If players want to represent themselves that’s their business. Even if it can be bad business.

The two players at the leading edge of the he-man-agent-haters club, Russell Okung and Richard Sherman, not only decided to handle their own contracts but also to proselytize that other players should do the same. Both, in their initial forays into self-negotiated deals (Okung with the Broncos and Sherman with the 49ers), did not do well.

Others have, like Bobby Wagner. Also, Lamar Jackson eventually got a market-value deal without having to give one, two, or three percent to an agent. (Various other players pretend to represent themselves, while essentially being represented by someone who is not properly certified by the NFL Players Association.)

Jackson’s contract has an average value of $52 million. It contains, however, $750,000 in annual bonuses from 2024 through 2027. He must participate in at least 80 percent of the voluntary workouts to get the money. This year, he didn’t. The money won’t be earned.

This raises a few fair questions.
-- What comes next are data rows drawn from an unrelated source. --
(* ===== verification/Prelude.v ===== *)
(** * Verification of the services of device-xiaomi-beryllium

    The repository is the Android device tree of a phone.  Its own programs are
    the user space of the Qualcomm IPC router under src/qcom, which lets the
    remote processors of the chip (modem, DSPs) use files and services of
    the main processor, and a few hardware modules under src/audio,
    src/gralloc, src/liblight and src/libmemtrack.

    ** The programs

    - qrtr-ns (src/qcom/qrtr/src) is the name server of the router: services
      announce themselves with control packets, observers look them up and are
      told about changes.  Programs talk to it through libqrtr
      (src/qcom/qrtr/lib/qrtr.c), which also has the codec of QMI messages
      (qmi.c) the other services speak.
    - rmtfs (src/qcom/rmtfs) gives the modem access to its partitions: it opens
      them for the modem and copies sectors between files and a window of
      shared memory.
    - pd-mapper (src/qcom/pd-mapper) reads JSON files from the firmware
      directories and answers which protection domains provide a service.
    - tqftpserv (src/qcom/tqftpserv) serves files to remote processors with
      TFTP over the router.
    - the audio HAL (src/audio) plays and records with tinyalsa, with an
      equaliser for the speaker and a queue of what was played as reference for
      an echo canceller; the lights HAL (src/liblight) sets the backlight.
    - gralloc (src/gralloc) allocates graphics buffers with libgbm and locks them
      for the processor.

    ** Files of the development

    - Prelude: machine integers, byte-addressed objects, outcomes, tactics.
      CLib: what is used of the C library.
    - Hash, HashMap: src/qcom/qrtr/src/hash.c and map.c, an open-addressing table;
      its operations refine those of a finite map.
    - Packet: src/qcom/qrtr/lib/qrtr.c, control packets and the client calls.
    - NameServer: src/qcom/qrtr/src/ns.c, one definition per handler over the
      state of nodes, servers and observers.  NsProofs and NsHandlers have its
      invariant and the behaviour of each handler, NsClaims and QrtrClaims the
      theorems, the latter through the client library; NsMain is the program around
      it, its arguments, socket and loop on the waiter.
    - QmiCodec, QmiMessages: src/qcom/qrtr/lib/qmi.c and the message tables of
      rmtfs and pd-mapper.  QmiDecode bounds the accesses of the decoder,
      QmiEncode relates the encoder to a reference encoder, QmiTurns has the
      rules for the turns of the decoder on well-formed messages, QmiClaims states
      safety and refinement for messages.
    - Storage (StorageProofs, StorageClaims), SharedMem, Rmtfs (RmtfsProofs,
      RmtfsSafety, RmtfsClaims): storage.c, sharedmem.c and rmtfs.c of
      src/qcom/rmtfs.  The service is proved against the interfaces
      SectorStore, which both storage modes implement, and MemDev, the memory as
      mapped or as a device.  MemOpen: the opening of sharedmem.c for both
      builds, with udev, sysfs and the device tree as answers of the
      system.  Fds: open descriptors, which MemOpen and Rproc count.  HexDump: util.c.
      RmtfsWire: the requests of the modem as bytes; RmtfsSession: the abstract
      service rmtfs implements.
    - Assoc, Json (JsonProofs), PdMapper (PdProofs), Firmware, PdClaims:
      assoc.c, json.c and pd-mapper.c of src/qcom/pd-mapper, and PdMain its main.
      JsonHeap and JsonMemory have json.c once more on linked blocks
      of memory, with json_free; Json is what they refine.
    - Dll, QrtrList, TftpList: the two intrusive list headers, on linked cells;
      the models of their clients use sequences instead.  ListLoops: the loops
      of the name server and of the waiter that free the items they visit.
    - Waiter, WaiterProofs: src/qcom/qrtr/src/waiter.c.
    - Tftp, TftpClaims: tqftpserv.c and translate.c of src/qcom/tqftpserv.  TftpMain:
      its main loop, with select, the fd_set and the open descriptors.
    - Fir, FirProofs: src/audio/fir_filter.c; Lights: src/liblight/lights.c.
    - CFloat: floating-point arithmetic.  Aec (AecProofs, AecClaims):
      src/audio/audio_aec.c and fifo_wrapper.cpp, the reference of the echo
      canceller.  AudioHw (AudioTime, AudioClaims): src/audio/audio_hw.c, the
      device and its streams.  Locks: threads that take locks; AudioLocks gives it the
      mutexes and shared fields of both, GrallocLocks those of gralloc.
    - Gralloc, GrallocClaims: src/gralloc/gralloc_gbm.cpp and gralloc.cpp.
    - Hal: opening and closing the lights device, the description of the microphone, the
      calls of the audio HAL without a state, and src/libmemtrack.
    - QrtrTools, ToolsClaims: lookup.c, cfg.c and addr.c of src/qcom/qrtr/src and
      lib/logging.c, and qrtr-lookup together with the name server.
    - Rproc, RmtfsLoop: rproc.c and the main loop of rmtfs.c, with the helper
      threads and signals as labels of a transition system.  QmiTlv: qmi_tlv.c.

    ** How the code is modelled

    A C function is a function of the state it reads to its result and the state
    it leaves, in the type [outcome]: [Ret] is a return, [Fault] an access
    outside an object, through NULL, to freed memory, or a failed assertion, and
    [OutOfFuel] a loop that has not ended.  Structures passed to the codec are
    the lists of their bytes, so that layouts, padding and overruns are visible;
    integers are kept to their width by [u8], [u16], [u32], [u64], [s32], [s64].
    What the operating system answers (files, sockets, memory, the clock) is an
    argument or a class; packets sent are part of the result or of a trace.
    Uninitialised memory is an argument named junk or stk.

    Fuel: [map_reput] and [assoc_set] nest once, so 2 is enough (shown); the loop
    of BYE takes a turn per server; [qmi_fuel] exceeds the length of a message
    plus the size of its descriptor; the JSON reader needs three times
    the length of the text (shown for texts of the grammar; on a lone bracket no
    fuel is enough, which is a defect of the reader); the probing loops
    and walks take a turn per slot or cell, the time stamps of the echo reference
    a turn per packet queued, and carrying seconds a turn per second.  A window
    of tqftpserv counts blocks with 16 bits, so more than 65536 turns mean that it does not
    end; json_free needs two turns per block.  The main loops take a turn per
    answer of the system, and the list of answers is their fuel.  The theorems say that these
    bounds suffice; where a loop of the program does not end, a theorem says
    that no fuel does.

    ** What is shown

    - Name server: every reachable state is consistent and every packet is
      handled ([ns_safe]); registrations on free ports refine a finite map
      ([ns_registry_refines]); each command changes and sends exactly what it
      should; a publication reaches the observers.  The program handles every packet
      poll announces, in order, through the waiter ([ns_serves_every_packet]).
    - Codec: decoding stays inside its structure on every input, where the
      descriptor fits the structure (all but two of the daemons' do), encoding writes
      the reference bytes, responses decode to what was encoded.
    - rmtfs: from [main] on, the bytes sent in answer to a sequence of requests of
      any nodes are those of an abstract service of ten handles, and files and
      memory hold what it describes, for the sequences that service is defined on and without -v ([rmtfs_keeps_contract]).
      The requests of the modem, and others that avoid the listed defects, are answered and keep the
      state consistent; transfers refine a reference transfer; sectors written
      are read back; accesses outside a mapped window are refused.  In every
      interleaving with its threads and signals the stop thread has tried to stop the modem before the
      service ends for it ([stop_written_before_leaving]) and requests are answered until
      then ([service_goes_on]); looking for its control
      file leaks no descriptor.  Opening the memory finds the region
      ([android_region_found]) and leaves exactly its descriptor open.
      A hex dump reads back as the buffer.
    - Tools: what was published is listed by qrtr-lookup ([published_is_listed]),
      qrtr-cfg sends the address it is given; messages of the TLV builder are read back.
    - pd-mapper: JSON texts are read as what they denote, every map file is
      loaded once, and from its start on, clients are answered with exactly the
      matching domains ([pd_mapper_answers]).  The reader builds these values in memory, and
      nothing of them is freed twice or kept ([json_memory]).
    - tqftpserv: files arrive intact in both directions, also among other clients
      ([file_served_among_others]), options are granted as asked, files are opened
      only where they are served (up to names with [..]); the loop neither crashes nor mixes up
      descriptors ([tftp_service_safe]).
    - Lists, waiter, filter, lights: refinement of sequences, also under the loops that
      free items; bounded poll sets and timely wake-ups, equality with a
      convolution, range of the brightness.
    - Audio: what is played is what the echo reference gives, in order and
      with its time, and what is played is what was written, equalised ([echo_reference_roundtrip]); downmixing in place takes
      means; a failing canceller costs no samples; time stamps of the playback
      are accurate.  Calls from several threads always complete, and where streams are
      opened and closed by one thread the guarded fields are not raced for ([audio_calls_complete]).
    - gralloc: buffers have one handle, their locks are counted and mapped ones are
      those locked for the processor ([locks_consistent]),
      the planes of YV12 buffers fit where they can; calls from several threads complete
      and do not race for the buffers.
    - Defects of the code found on the way are stated where they are proved
      and listed in the manifest.

    ** Not modelled

    Log output, but for the line of a close request that crashes rmtfs with -v;
    widths of the sizes and counts of the hash table, which are naturals (a table of
    2^31 slots does not fit the memory of the device); reading the clock; what a forked daemon of the name server does to its
    terminal; allocations that fail in pd-mapper; freeing in fir_release and map_destroy; qrtr_poll, which is
    one call of the system; build files, policies and firmware.  The queue, the resampler and the headers of the
    Android audio libraries are classes with the laws that are used. *)

From Stdlib Require Import ZArith Lia.
From stdpp Require Import base gmap list numbers strings.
Did he know he’d have to be all-in for the offseason program to get that money? Did he want to hinge $3 million in total revenue to those payments? And could a good agent have gotten the Ravens to give Jackson the money without insisting on a sizable carrot for showing up to the April-to-June sessions?

Then there’s the question of whether Jackson realized he’d lose the money if he didn’t show up for at least 80 percent of the workouts. A good agent’s job would have been to make sure he knows — especially since an agent making the maximum three-percent fee would have had $22,500 riding on it.
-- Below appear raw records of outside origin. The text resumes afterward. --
(* ===== verification/Hash.v ===== *)
(** * Hash functions (src/qcom/qrtr/src/hash.c)

    The name server keys its tables by [hash_u32] of node ids and ports, and
    compares hashes, never the ids themselves.  That is sound because
    [hash_u32] is a bijection of the 32-bit words. *)

From Stdlib Require Import ZArith Lia.
From stdpp Require Import base list.
From S2P Require Import Prelude.

(** [hash_mem(data, len)]: [data] is the list of its [len] bytes. *)
Fixpoint hash_mem_loop (h : Z) (data : list Z) : Z :=
  match data with
  | [] => h
  | b :: data' =>
      hash_mem_loop (Z.lxor (Z.lxor (Z.shiftr h 27) (u32 (Z.shiftl h 5))) b) data'
  end.

Definition hash_mem (data : list Z) : Z :=
  hash_mem_loop (u32 (Z.of_nat (length data))) data.

(** [hash_string(value)]: [value] without its NUL, so [strlen] is [length]. *)
Definition hash_string (value : list Z) : Z := hash_mem value.

(** [value * 2654435761UL] is computed in 64 bits, then truncated. *)
Definition hash_u32 (value : Z) : Z := u32 (u64 (value * 2654435761)).

Definition hash_u64 (value : Z) : Z :=
  Z.lxor (hash_u32 (u32 (Z.land value 4294967295))) (hash_u32 (u32 (Z.shiftr value 32))).

(** Pointers have 64 bits on the target, so the first return is the one taken. *)
Definition hash_pointer (value : Z) : Z := hash_u64 (u64 value).

(** ** The multiplier is odd, so multiplication by it can be undone *)

Definition unhash_u32 (k : Z) : Z := u32 (k * 244002641).

Lemma hash_u32_range v : 0 <= hash_u32 v < 4294967296.
Proof. apply u32_range. Qed.

Lemma u32_u64 z : u32 (u64 z) = u32 z.
Proof.
  unfold u32, u64. change 18446744073709551616 with (4294967296 * 4294967296).
  rewrite Z.rem_mul_r by lia.
  by rewrite (Z.mul_comm 4294967296), Z_mod_plus_full, Z.mod_mod by lia.
Qed.

Lemma unhash_hash_u32 v : 0 <= v < 4294967296 -> unhash_u32 (hash_u32 v) = v.
Proof.
  intros Hv. unfold unhash_u32, hash_u32. rewrite u32_u64. unfold u32.
  rewrite Z.mul_mod_idemp_l by lia.
  replace (v * 2654435761 * 244002641)
    with (v + v * 150801925 * 4294967296) by ring.
  rewrite Z_mod_plus_full. by apply Z.mod_small.
Qed.

(** Two node ids (or ports) hash to the same key only if they are equal. *)
Lemma hash_u32_eq a b :
  0 <= a < 4294967296 -> 0 <= b < 4294967296 -> hash_u32 a = hash_u32 b -> a = b.
Proof.
  intros Ha Hb He. rewrite <- (unhash_hash_u32 a Ha), <- (unhash_hash_u32 b Hb).
  by rewrite He.
Qed.

#[export] Hint Resolve hash_u32_range hash_u32_eq : qipc.

(** [hash_mem] stays in 32 bits on byte strings. *)
Lemma lxor_bound n a b : 0 <= n -> 0 <= a < 2 ^ n -> 0 <= b < 2 ^ n -> 0 <= Z.lxor a b < 2 ^ n.
Proof.
  intros Hn [Ha Ha'] [Hb Hb'].
  assert (0 <= Z.lxor a b) as Hx by (apply Z.lxor_nonneg; lia).
  split; [done|].
  destruct (Z.eq_dec (Z.lxor a b) 0) as [->|Hne]; [by apply Z.pow_pos_nonneg; lia|].
  apply Z.log2_lt_pow2; [lia|].
  pose proof (Z.log2_lxor a b Ha Hb) as Hl.
  assert (forall c, 0 <= c < 2 ^ n -> 0 < n -> Z.log2 c < n) as Hlog.
  { intros c [Hc Hc'] Hn'. destruct (Z.eq_dec c 0) as [->|?]; [by simpl|].
    apply Z.log2_lt_pow2; lia. }
  destruct (Z.eq_dec n 0) as [->|?].
  { assert (a = 0) as -> by lia. assert (b = 0) as -> by lia. done. }
  pose proof (Hlog a ltac:(lia) ltac:(lia)). pose proof (Hlog b ltac:(lia) ltac:(lia)). lia.
Qed.

Lemma hash_mem_loop_range data : forall h,
  0 <= h < 2 ^ 32 -> Forall is_byte data -> 0 <= hash_mem_loop h data < 2 ^ 32.
Proof.
  induction data as [|b data IH]; intros h Hh Hd; [done|].
  inversion_clear Hd as [|? ? Hb Hd']. simpl. apply IH; [|done].
  apply lxor_bound; [lia| |unfold is_byte in Hb; lia].
  apply lxor_bound; [lia| |].
  - rewrite Z.shiftr_div_pow2 by lia. split; [apply Z.div_pos; lia|].
    apply Z.div_lt_upper_bound; lia.
  - apply (u32_range (Z.shiftl h 5)).
Qed.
If a good agent could have gotten the Ravens to ditch the workout bonuses, that would have gone a long way toward paying the agent’s fees. With $32.5 million in 2024 compensation, $750,000 equates to 2.3 percent of his total pay.

Based on the full contractual value of $52 million per year, the lost workout bonus counts as 1.4 percent of the 2024 portion of it.
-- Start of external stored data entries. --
(* ===== verification/HashMap.v ===== *)
(** * The open-addressing hash table (src/qcom/qrtr/src/map.c, map.h)

    A table is an array of slots; a slot is NULL, the marker [&deleted], or a
    pointer to an item, whose key is stored in the item itself.  The structure
    an item is embedded in (a [struct server] or [struct node] of the name
    server) is the payload [V].  Sizes and indices are natural numbers: the
    code keeps them in 32 bits, which a table of eight-byte slots does not
    exhaust on the device.

    The first part translates the operations.  The second part shows that a
    table without duplicate keys implements a finite map, and that this is
    preserved by insertions of fresh keys and by removals.  The third part
    shows where the code leaves that contract: overwriting a key behind a
    deleted slot leaves two items with that key in the table. *)

From Stdlib Require Import ZArith Lia.
From stdpp Require Import base gmap list numbers.
From S2P Require Import Prelude.

Section map_ops.
Context {V : Type}.

(** [struct map_item] with the structure it is embedded in. *)
Record map_item : Type := MkItem { key : Z; payload : V }.

(** [struct map_entry]: the pointer [item]. *)
Inductive map_entry : Type :=
| Null
| Deleted
| Item (it : map_item).

Record map : Type := MkMap { size : nat; count : nat; data : list map_entry }.

Definition map_create : map := MkMap 0 0 [].

(** [map_clear(map, release)]: the items handed to [release], in order, and
    the emptied table. *)
Definition entry_item (e : map_entry) : option map_item :=
  match e with Item it => Some it | _ => None end.

Definition map_clear (m : map) : list map_item * map :=
  (omap entry_item (data m), MkMap (size m) 0 (replicate (length (data m)) Null)).

(** [key % map->size] and [(idx + 1) % map->size]. *)
Definition home (n : nat) (k : Z) : nat := Z.to_nat (k mod Z.of_nat n).
Definition next_idx (n idx : nat) : nat := ((idx + 1) mod n)%nat.

(** The loop of [map_hash]: the slot chosen for [k] and whether it was free. *)
Fixpoint map_hash_loop (n : nat) (d : list map_entry) (k : Z) (idx fuel : nat)
    : option (nat * bool) :=
  match fuel with
  | O => None
  | S fuel' =>
      match d !! idx with
      | Some (Item it) =>
          if key it =? k then Some (idx, false)
          else map_hash_loop n d k (next_idx n idx) fuel'
      | _ => Some (idx, true)
      end
  end.

(** [map_hash(map, key)]: an error code or the index of the slot; [count] grows
    when the slot was free. *)
Definition map_hash (m : map) (k : Z) : map * (Z + nat) :=
  if (count m =? size m)%nat then (m, inl (-1))
  else
    match map_hash_loop (size m) (data m) k (home (size m) k) (size m) with
    | Some (idx, true) => (MkMap (size m) (count m + 1) (data m), inr idx)
    | Some (idx, false) => (m, inr idx)
    | None => (m, inl (-2))
    end.

(** [map->data[rc].item = value], with the key written into the item. *)
Definition set_slot (m : map) (idx : nat) (k : Z) (value : option V) : map :=
  let e := match value with Some v => Item (MkItem k v) | None => Null end in
  MkMap (size m) (count m) (<[idx := e]> (data m)).

(** The loop of [map_rehash] that puts the live items of the old array into the
    new one; [put] is [map_put]. *)
Fixpoint map_rehash_loop (put : map -> Z -> V -> outcome (map * Z))
    (oldt : list map_entry) (m : map) : outcome (map * Z) :=
  match oldt with
  | [] => Ret (m, 0)
  | Item it :: oldt' =>
      '(m', rc) ← put m (key it) (payload it);
      if rc <? 0 then Ret (m', rc) else map_rehash_loop put oldt' m'
  | _ :: oldt' => map_rehash_loop put oldt' m
  end.

Definition map_rehash (put : map -> Z -> V -> outcome (map * Z)) (calloc_ok : bool)
    (m : map) : outcome (map * Z) :=
  if calloc_ok then
    map_rehash_loop put (data m) (MkMap (size m + 256) 0 (replicate (size m + 256) Null))
  else Ret (m, -1).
If he doesn’t earn any of the workout bonuses under the contract, Jackson will lose $3 million. That counts as 1.153 percent of the full $260 million contract.

If Jackson could have gotten an agent to agree to represent him in exchange for a fee of one percent — and if that agent had been able to funnel the $3 million in workout-bonus money into base salary or option/offseason roster bonuses, the agent’s fees would have been covered.

With an extra $400,000 to spare.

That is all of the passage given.